_Records for processing_
(* ===== verification/Crc32.v ===== *)
(** Model of [src/zlib/crc32.c]: table generation, the byte-at-a-time CRC, the word-at-a-time CRC
    for little- and big-endian machines, and the combination of two CRCs by GF(2) matrices. *)
From S2P Require Import Prelude Crc32Tables.

(** ** Tables *)

(** [z_crc_t poly] from the terms of the polynomial. *)
Definition crc_terms : list Z := [0;1;2;4;5;7;8;10;11;12;16;22;23;26].
Definition poly : Z := foldl (fun poly p => poly .| (1 ≪ (31 - p))) 0 crc_terms.

(** [for (k = 0; k < 8; k++) c = c & 1 ? poly ^ (c >> 1) : c >> 1;] *)
Definition crc_shift (c : Z) : Z := if nz (c .& 1) then poly .^ (c ≫ 1) else c ≫ 1.
Definition crc_entry (n : Z) : Z := Nat.iter 8 crc_shift n.

(** [ZSWAP32] of [zutil.h], on an unsigned 32-bit argument. *)
Definition ZSWAP32 (q : Z) : Z :=
  u32 (((q ≫ 24) .& 0xff) + ((q ≫ 8) .& 0xff00) + u32 ((q .& 0xff00) ≪ 8) + u32 ((q .& 0xff) ≪ 24)).

Definition byte_values : list Z := Z.of_nat <$> seq 0 256.

(** [make_crc_table]: row 0 is the CRC of every byte; rows 1 to 3 follow it with one, two and three
    zero bytes; rows 4 to 7 are their byte reversals. *)
Definition crc_row0 : list Z := crc_entry <$> byte_values.
Definition crc_next (row0 : list Z) (c : Z) : Z := row0 !!! Z.to_nat (c .& 0xff) .^ (c ≫ 8).
Definition make_crc_table : list (list Z) :=
  let row0 := crc_row0 in
  let row1 := crc_next row0 <$> row0 in
  let row2 := crc_next row0 <$> row1 in
  let row3 := crc_next row0 <$> row2 in
  [row0; row1; row2; row3; ZSWAP32 <$> row0; ZSWAP32 <$> row1; ZSWAP32 <$> row2; ZSWAP32 <$> row3].

(** The [crc_table] the functions below read. *)
Definition get_crc_table : list (list Z) := crc_table_h.
Definition tbl (k : nat) (n : Z) : Z := (get_crc_table !!! k) !!! Z.to_nat n.

(** ** A byte at a time *)
Definition DO1 (crc b : Z) : Z := tbl 0 ((crc .^ b) .& 0xff) .^ (crc ≫ 8).

Fixpoint DO8 (n : nat) (crc : Z) (buf : list Z) : Z * list Z :=
  match n, buf with
  | S n, b :: buf => DO8 n (DO1 crc b) buf
  | _, _ => (crc, buf)
  end.
Lemma cnt_app l xs ys : cnt l (xs ++ ys) = cnt l xs + cnt l ys.
Proof. unfold cnt. rewrite syms_of_app, length_app, (length_syms_of _ (0 + _) 0 ys). lia. Qed.
Lemma cnt_cons l x xs : cnt l (x :: xs) = (if x =? l then 1 else 0) + cnt l xs.
Proof.
  unfold cnt. cbn [syms_of]. pose proof (length_syms_of l (0 + 1) 0 xs).
  destruct (x =? l); cbn [length]; lia.
Qed.
Lemma cnt_nonneg l xs : 0 <= cnt l xs.
Proof. unfold cnt. lia. Qed.
Lemma cnt_le l xs : cnt l xs <= Z.of_nat (length xs).
Proof.
  induction xs as [|x xs IH]; [done|]. rewrite cnt_cons. simpl length. destruct (x =? l); lia.
Qed.

Lemma elem_of_syms_of s l i lens :
  In s (syms_of l i lens) <-> i <= s /\ aget lens (s - i) = Some l.
Proof.
  revert i. induction lens as [|x lens IH]; intros i; cbn [syms_of].
  - split; [done|]. intros [_ H%aget_Some]. simpl in H. lia.
  - assert (Hstep : i + 1 <= s -> aget (x :: lens) (s - i) = aget lens (s - (i + 1))).
    { intros Hs. unfold aget. destruct (Z.leb_spec 0 (s - i)), (Z.leb_spec 0 (s - (i + 1))); try lia.
      by replace (Z.to_nat (s - i)) with (S (Z.to_nat (s - (i + 1)))) by lia. }
    assert (H0 : s = i -> aget (x :: lens) (s - i) = Some x) by (intros ->; by rewrite Z.sub_diag).
    destruct (Z.eqb_spec x l) as [->|Hx]; simpl; rewrite IH; split.
    + intros [->|[Hs Hl]]; [split; [lia|by apply H0]|]. rewrite Hstep by lia. split; [lia|done].
    + intros [Hs Hl]. destruct (Z.eq_dec s i) as [->|]; [by left|right]. rewrite Hstep in Hl by lia. split; [lia|done].
    + intros [Hs Hl]. rewrite Hstep by lia. split; [lia|done].
    + intros [Hs Hl]. destruct (Z.eq_dec s i) as [->|]; [rewrite H0 in Hl by done; congruence|].
      rewrite Hstep in Hl by lia. split; [lia|done].
Qed.

Lemma canon_from_S a n lens :
  canon_from a (S n) lens = ((fun s => (s, a)) <$> syms_of a 0 lens) ++ canon_from (a + 1) n lens.
Proof.
  unfold canon_from. rewrite seqZ_cons by lia. cbn [flat_map].
  by replace (Z.pred (Z.of_nat (S n))) with (Z.of_nat n) by lia.
Qed.

Lemma elem_of_canon_from a n lens s l :
  In (s, l) (canon_from a n lens) <-> a <= l < a + Z.of_nat n /\ 0 <= s /\ aget lens s = Some l.
Proof.
  unfold canon_from. rewrite in_flat_map. split.
  - intros (l' & Hl & Hin). apply list_elem_of_In, elem_of_seqZ in Hl.
    apply in_map_iff in Hin as (s' & [= -> ->] & Hs). apply elem_of_syms_of in Hs as [? Hg].
    rewrite Z.sub_0_r in Hg. auto.
  - intros (Hl & Hs & Hg). exists l. split; [apply list_elem_of_In, elem_of_seqZ; lia|].
    apply in_map_iff. exists s. split; [done|]. apply elem_of_syms_of. by rewrite Z.sub_0_r.
Qed.

Lemma canon_lens_ok lens : lens_ok (canon lens).
Proof.
  apply Forall_forall. intros [s l] Hin. apply elem_of_canon_from in Hin as (? & _). simpl. lia.
Qed.

Lemma canon_from_sorted a n lens : sorted (canon_from a n lens).
Proof.
  revert a. induction n as [|n IH]; intros a j k s l s' l' Hjk Hj Hk; [done|].
  rewrite canon_from_S in Hj, Hk.
  assert (Hge : forall k s' l', canon_from (a + 1) n lens !! k = Some (s', l') -> a + 1 <= l').
  { intros k0 s0 l0 H%list_elem_of_lookup_2. apply list_elem_of_In, elem_of_canon_from in H. lia. }
  apply lookup_app_Some in Hj as [Hj|[Hjl Hj]], Hk as [Hk|[Hkl Hk]].
  - apply list_lookup_fmap_Some in Hj as (? & [= -> ->] & _), Hk as (? & [= -> ->] & _). lia.
  - apply list_lookup_fmap_Some in Hj as (? & [= -> ->] & _). apply Hge in Hk. lia.
  - apply lookup_lt_Some in Hk. lia.
  - eapply IH; [|done..]. lia.
Qed.

Lemma canon_sorted lens : sorted (canon lens).
Proof. apply canon_from_sorted. Qed.

(** Where the symbols of length [l] start. *)
Definition start (l : Z) (lens : list Z) : Z := foldr (fun l' acc => cnt l' lens + acc) 0 (seqZ 1 (l - 1)).

Lemma start_1 lens : start 1 lens = 0.
Proof. done. Qed.
Lemma start_succ l lens : 1 <= l -> start (l + 1) lens = start l lens + cnt l lens.
Proof.
  intros Hl. unfold start. replace (l + 1 - 1) with ((l - 1) + 1) by lia.
  rewrite seqZ_app by lia. rewrite foldr_app. replace (1 + (l - 1)) with l by lia.
  replace (seqZ l 1) with [l] by (rewrite seqZ_cons by lia; done). cbn [foldr].
  induction (seqZ 1 (l - 1)) as [|x xs IH]; cbn [foldr]; lia.
Qed.
Lemma start_nonneg l lens : 0 <= start l lens.
Proof.
  unfold start. induction (seqZ 1 (l - 1)) as [|x xs IH]; simpl; [lia|]. pose proof (cnt_nonneg x lens). lia.
Qed.

Lemma start_mono a l lens : 1 <= a <= l -> start a lens <= start l lens.
Proof.
  intros H. replace l with (a + Z.of_nat (Z.to_nat (l - a))) by lia.
  induction (Z.to_nat (l - a)) as [|d IH]; [rewrite Z.add_0_r; lia|].
  replace (a + Z.of_nat (S d)) with (a + Z.of_nat d + 1) by lia.
  rewrite (start_succ (a + Z.of_nat d)) by lia. pose proof (cnt_nonneg (a + Z.of_nat d) lens). lia.
Qed.

Lemma canon_from_lookup a n lens l m s :
  1 <= a -> a <= l < a + Z.of_nat n -> syms_of l 0 lens !! m = Some s ->
  canon_from a n lens !! (Z.to_nat (start l lens - start a lens) + m)%nat = Some (s, l).
Proof.
  revert a. induction n as [|n IH]; intros a Ha Hl Hm; [lia|]. rewrite canon_from_S.
  destruct (Z.eq_dec l a) as [->|Hne].
  - rewrite Z.sub_diag. simpl. apply lookup_app_l_Some. rewrite list_lookup_fmap, Hm. done.
  - assert (Hs : start (a + 1) lens = start a lens + cnt a lens) by (apply start_succ; lia).
    assert (Hge : start (a + 1) lens <= start l lens) by (apply start_mono; lia).
    unfold cnt in Hs. rewrite lookup_app_r by (rewrite length_fmap; lia).
    rewrite length_fmap. rewrite <- (IH (a + 1)) by (done || lia). f_equal. lia.
Qed.

Lemma canon_lookup lens l m s :
  1 <= l <= 15 -> syms_of l 0 lens !! m = Some s ->
  canon lens !! (Z.to_nat (start l lens) + m)%nat = Some (s, l).
Proof.
  intros Hl Hm. pose proof (canon_from_lookup 1 15 lens l m s ltac:(lia) ltac:(lia) Hm) as H.
  by rewrite start_1, Z.sub_0_r in H.
Qed.

Lemma canon_from_lookup_inv a n lens k s l :
  1 <= a -> canon_from a n lens !! k = Some (s, l) ->
  exists m, syms_of l 0 lens !! m = Some s /\ Z.of_nat k = start l lens - start a lens + Z.of_nat m.
Proof.
  revert a k. induction n as [|n IH]; intros a k Ha Hk; [done|]. rewrite canon_from_S in Hk.
  apply lookup_app_Some in Hk as [Hk|[Hkl Hk]].
  - apply list_lookup_fmap_Some in Hk as (s' & [= -> ->] & Hk). exists k. split; [done|lia].
  - rewrite length_fmap in *. apply IH in Hk as (m & Hm & E); [|lia]. exists m. split; [done|].
    rewrite start_succ in E by lia. unfold cnt in E. lia.
Qed.

Lemma canon_lookup_inv lens k s l :
  canon lens !! k = Some (s, l) ->
  exists m, syms_of l 0 lens !! m = Some s /\ Z.of_nat k = start l lens + Z.of_nat m.
Proof.
  intros Hk. destruct (canon_from_lookup_inv 1 15 lens k s l ltac:(lia) Hk) as (m & Hm & E).
  exists m. split; [done|]. rewrite E, start_1. lia.
Qed.

(** A symbol of the code is a symbol with its length. *)
Lemma canon_sym lens k s l :
  canon lens !! k = Some (s, l) -> 0 <= s < Z.of_nat (length lens) /\ 1 <= l <= 15 /\ aget lens s = Some l.
Proof.
  intros Hk. apply list_elem_of_lookup_2, list_elem_of_In, elem_of_canon_from in Hk as (Hl & Hs & Hg).
  pose proof (aget_Some _ _ _ Hg). split; [done|]. split; [lia|done].
Qed.

(** How many symbols of a code have length [l]. *)
Definition cntl (l : Z) (cs : list (Z * Z)) : Z := Z.of_nat (length (filter (fun sl => sl.2 = l) cs)).

Lemma cntl_cons l sl cs : cntl l (sl :: cs) = (if sl.2 =? l then 1 else 0) + cntl l cs.
Proof.
  unfold cntl. rewrite filter_cons. destruct (Z.eqb_spec sl.2 l); case_decide; simpl; (done || lia).
Qed.
Lemma cntl_app l x y : cntl l (x ++ y) = cntl l x + cntl l y.
Proof. unfold cntl. rewrite list.filter_app, length_app. lia. Qed.
Lemma cntl_nonneg l cs : 0 <= cntl l cs.
Proof. unfold cntl. lia. Qed.
Lemma cntl_pos l cs k s : cs !! k = Some (s, l) -> 0 < cntl l cs.
Proof.
  intros Hk. rewrite <- (take_drop_middle cs k (s, l) Hk), cntl_app, cntl_cons. cbn [snd].
  rewrite Z.eqb_refl. pose proof (cntl_nonneg l (take k cs)). pose proof (cntl_nonneg l (drop (S k) cs)). lia.
Qed.
Lemma cntl_pos_inv l cs : 0 < cntl l cs -> exists k s, cs !! k = Some (s, l).
Proof.
  induction cs as [|[s l'] cs IH]; [done|]. rewrite cntl_cons. cbn [snd].
  destruct (Z.eqb_spec l' l) as [->|]; [exists 0%nat, s; done|].
  intros H. destruct IH as (k & s' & Hk); [lia|]. exists (S k), s'. done.
Qed.

Lemma cntl_fmap l a (xs : list Z) :
  cntl l ((fun s => (s, a)) <$> xs) = if a =? l then Z.of_nat (length xs) else 0.
Proof.
  induction xs as [|x xs IH]; [by destruct (a =? l)|]. rewrite fmap_cons, cntl_cons, IH. cbn [snd length].
  destruct (a =? l); lia.
Qed.

Lemma cntl_canon_from a n lens l :
  cntl l (canon_from a n lens) = if (a <=? l) && (l <? a + Z.of_nat n) then cnt l lens else 0.
Proof.
  revert a. induction n as [|n IH]; intros a.
  { destruct (Z.leb_spec a l), (Z.ltb_spec l (a + Z.of_nat 0)); simpl; (done || lia). }
  rewrite canon_from_S, cntl_app, cntl_fmap, IH. unfold cnt.
  destruct (Z.eqb_spec a l) as [E|E], (Z.leb_spec a l), (Z.leb_spec (a + 1) l),
    (Z.ltb_spec l (a + 1 + Z.of_nat n)), (Z.ltb_spec l (a + Z.of_nat (S n))); simpl; rewrite ?E; lia.
Qed.

Lemma cntl_canon lens l : 1 <= l <= 15 -> cntl l (canon lens) = cnt l lens.
Proof.
  intros Hl. unfold canon. rewrite cntl_canon_from.
  destruct (Z.leb_spec 1 l), (Z.ltb_spec l (1 + Z.of_nat 15)); simpl; (done || lia).
Qed.

Lemma kraft_fmap a (xs : list Z) : kraft ((fun s => (s, a)) <$> xs) = Z.of_nat (length xs) * weight a.
Proof. induction xs as [|x xs IH]; [done|]. rewrite fmap_cons. cbn [kraft foldr snd length] in *. unfold kraft in IH. lia. Qed.

Lemma kraft_canon_S a n lens :
  kraft (canon_from a (S n) lens) = cnt a lens * weight a + kraft (canon_from (a + 1) n lens).
Proof. by rewrite canon_from_S, kraft_app, kraft_fmap. Qed.

Lemma length_canon lens : Z.of_nat (length (canon lens)) = start 16 lens.
Proof.
  enough (forall n a, 1 <= a -> Z.of_nat (length (canon_from a n lens)) = start (a + Z.of_nat n) lens - start a lens) as H.
  { unfold canon. rewrite H by lia. rewrite start_1. change (1 + Z.of_nat 15) with 16. lia. }
  induction n as [|n IH]; intros a Ha; [rewrite Z.add_0_r; simpl; lia|].
  rewrite canon_from_S, length_app, length_fmap. pose proof (IH (a + 1) ltac:(lia)) as IHa.
  replace (a + Z.of_nat (S n)) with (a + 1 + Z.of_nat n) by lia.
  rewrite start_succ in IHa by lia. unfold cnt in IHa. lia.
Qed.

_What to do_
Find all the lines with "replace" in the data and copy them.

_Your solution_
      by replace (Z.to_nat (s - i)) with (S (Z.to_nat (s - (i + 1)))) by lia. }
  by replace (Z.pred (Z.of_nat (S n))) with (Z.of_nat n) by lia.
  intros Hl. unfold start. replace (l + 1 - 1) with ((l - 1) + 1) by lia.
  rewrite seqZ_app by lia. rewrite foldr_app. replace (1 + (l - 1)) with l by lia.
  replace (seqZ l 1) with [l] by (rewrite seqZ_cons by lia; done). cbn [foldr].
  intros H. replace l with (a + Z.of_nat (Z.to_nat (l - a))) by lia.
  replace (a + Z.of_nat (S d)) with (a + Z.of_nat d + 1) by lia.
  replace (a + Z.of_nat (S n)) with (a + 1 + Z.of_nat n) by lia.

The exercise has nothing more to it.